[Collected data]
(** The blocks of a DEFLATE stream, up to the one marked final. Blocks
    with dynamic codes (type 2) are outside this checker, which then
    answers [None]. *)
Fixpoint inflate (fuel : nat) (bs : list bool) (out : list Z)
  : option (list Z * list bool) :=
  match fuel with
  | O => None
  | S fuel' =>
      '(final, r0) ← take_lsb 1 bs;
      '(btype, r1) ← take_lsb 2 r0;
      '(out', r2) ←
        (if btype =? 0 then stored_block r1 out
         else if btype =? 1 then fixed_block (length r1) r1 out
         else None);
      if final =? 1 then Some (out', r2) else inflate fuel' r2 out'
  end.

(** The content of a zlib stream: header, DEFLATE data, Adler-32. *)
Definition zlib_decompress (bs : list Z) : option (list Z) :=
  match bs with
  | cmf :: flg :: body =>
      if (Z.land cmf 15 =? 8) && (Z.shiftr cmf 4 <=? 7)
         && ((cmf * 256 + flg) mod 31 =? 0) && negb (Z.testbit flg 5)
      then
        '(out, r) ← inflate (length body) (bits body) [];
        '(sum, r') ← take_bytes 4 (align r) [];
        if (be32 (rev sum) =? adler32 (rev out)) && bool_decide (r' = [])
        then Some (rev out) else None
      else None
  | _ => None
  end.

(** *** Scanline filters *)

Definition paeth (a b c : Z) : Z :=
  let p := a + b - c in
  let pa := Z.abs (p - a) in
  let pb := Z.abs (p - b) in
  let pc := Z.abs (p - c) in
  if (pa <=? pb) && (pa <=? pc) then a else if pb <=? pc then b else c.

(** The byte at position [i] of a scanline, reconstructed from the
    filtered byte [x], the bytes [acc] already reconstructed on this
    line and the line [prior] above it (absent bytes count as 0). *)
Definition recon_byte (ft : Z) (bpp : nat) (prior acc : list Z) (i : nat) (x : Z) : Z :=
  let a := if (i <? bpp)%nat then 0 else default 0 (acc !! (i - bpp)%nat) in
  let b := default 0 (prior !! i) in
  let c := if (i <? bpp)%nat then 0 else default 0 (prior !! (i - bpp)%nat) in
  (x + match ft with
       | 0 => 0
       | 1 => a
       | 2 => b
       | 3 => (a + b) / 2
       | _ => paeth a b c
       end) mod 256.

Definition unfilter_line (ft : Z) (bpp : nat) (prior line : list Z) : list Z :=
  fold_left (fun acc '(i, x) => acc ++ [recon_byte ft bpp prior acc i x])
            (zip (seq 0 (length line)) line) [].

(** The rows of the image; [None] when a filter byte is not one of the
    five filter types or the data ends early. *)
Fixpoint unfilter (rows stride bpp : nat) (raw prior : list Z)
  : option (list (list Z)) :=
  match rows with
  | O => Some []
  | S rows' =>
      match raw with
      | ft :: rest =>
          if (0 <=? ft) && (ft <=? 4) && (stride <=? length rest)%nat then
            let line := unfilter_line ft bpp prior (take stride rest) in
            ls ← unfilter rows' stride bpp (drop stride rest) line;
            Some (line :: ls)
          else None
      | [] => None
      end
  end.

(** *** The whole file *)

Record image := Image {
  ihdr : header;
  kinds : list (list Z);
  rows : list (list Z)
}.

Definition is_type (t : list Z) (c : chunk) : bool := list_Z_eqb (ctype c) t.

Fixpoint drop_while_type (t : list Z) (cs : list chunk) : list chunk :=
  match cs with
  | [] => []
  | c :: cs' => if is_type t c then drop_while_type t cs' else cs
  end.

(** True when the chunks of type [t] follow one another. *)
Fixpoint adjacent (t : list Z) (cs : list chunk) : bool :=
  match cs with
  | [] => true
  | c :: cs' =>
      if is_type t c
      then forallb (fun c' => negb (is_type t c')) (drop_while_type t cs')
      else adjacent t cs'
  end.

(** Reads a PNG file that is not interlaced and has no palette: the
    signature, well-formed chunks with matching CRCs, IHDR first and
    legal, IEND last and empty, the IDAT chunks adjacent, their zlib
    stream intact and of the size the header announces, and a legal
    filter byte in front of every scanline. Any other input, a valid
    file outside that range included, gives [None]. *)
Definition read_png (bs : list Z) : option image :=
  if negb (list_Z_eqb (take 8 bs) signature) then None
  else
    cs ← chunks (length bs) (drop 8 bs);
    if negb (forallb chunk_crc_ok cs) then None
    else
      match cs with
      | first :: rest =>
          if negb (is_type IHDR first) then None
          else
            h ← parse_header (cdata first);
            lastc ← last rest;
            n ← samples (colour_type h);
            let idats := filter (fun c => is_type IDAT c = true) rest in
            raw ← zlib_decompress (flat_map cdata idats);
            if header_ok h && (interlace h =? 0)
               && negb (colour_type h =? 3)
               && adjacent IDAT rest
               && is_type IEND lastc && bool_decide (cdata lastc = [])
               && (Z.of_nat (length raw) =? height h * scanline_bytes h)
            then
              ls ← unfilter (Z.to_nat (height h))
                            (Z.to_nat (scanline_bytes h - 1))
                            (Z.to_nat (Z.max 1 (n * bit_depth h / 8)))
                            raw [];
              Some (Image h (map ctype cs) ls)
            else None
      | [] => None
      end.

End Png.

(** ** The script *)

Module Script.

(** *** Paths *)

(** A path inside the working directory: its components, outermost
    first. The empty path is the working directory itself. *)
Definition path : Type := list string.

Definition starts_with_slash (s : string) : bool :=
  match s with
  | String c _ => Ascii.eqb c "/"
  | EmptyString => false
  end.

Fixpoint ends_with_slash (s : string) : bool :=
  match s with
  | EmptyString => false
  | String c EmptyString => Ascii.eqb c "/"
  | String _ s' => ends_with_slash s'
  end.

(** [os.path.join(a, b)] on a POSIX system. *)
Definition join (a b : string) : string :=
  if starts_with_slash b then b
  else if bool_decide (a = "") || ends_with_slash a then a +:+ b
  else a +:+ "/" +:+ b.

Fixpoint split_slash (s cur : string) : list string :=
  match s with
  | EmptyString => [cur]
  | String c s' =>
      if Ascii.eqb c "/" then cur :: split_slash s' ""
      else split_slash s' (cur +:+ String c "")
  end.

### Try it
From the entries above, copy each line that holds "this".

### Finished task
    with dynamic codes (type 2) are outside this checker, which then
    filtered byte [x], the bytes [acc] already reconstructed on this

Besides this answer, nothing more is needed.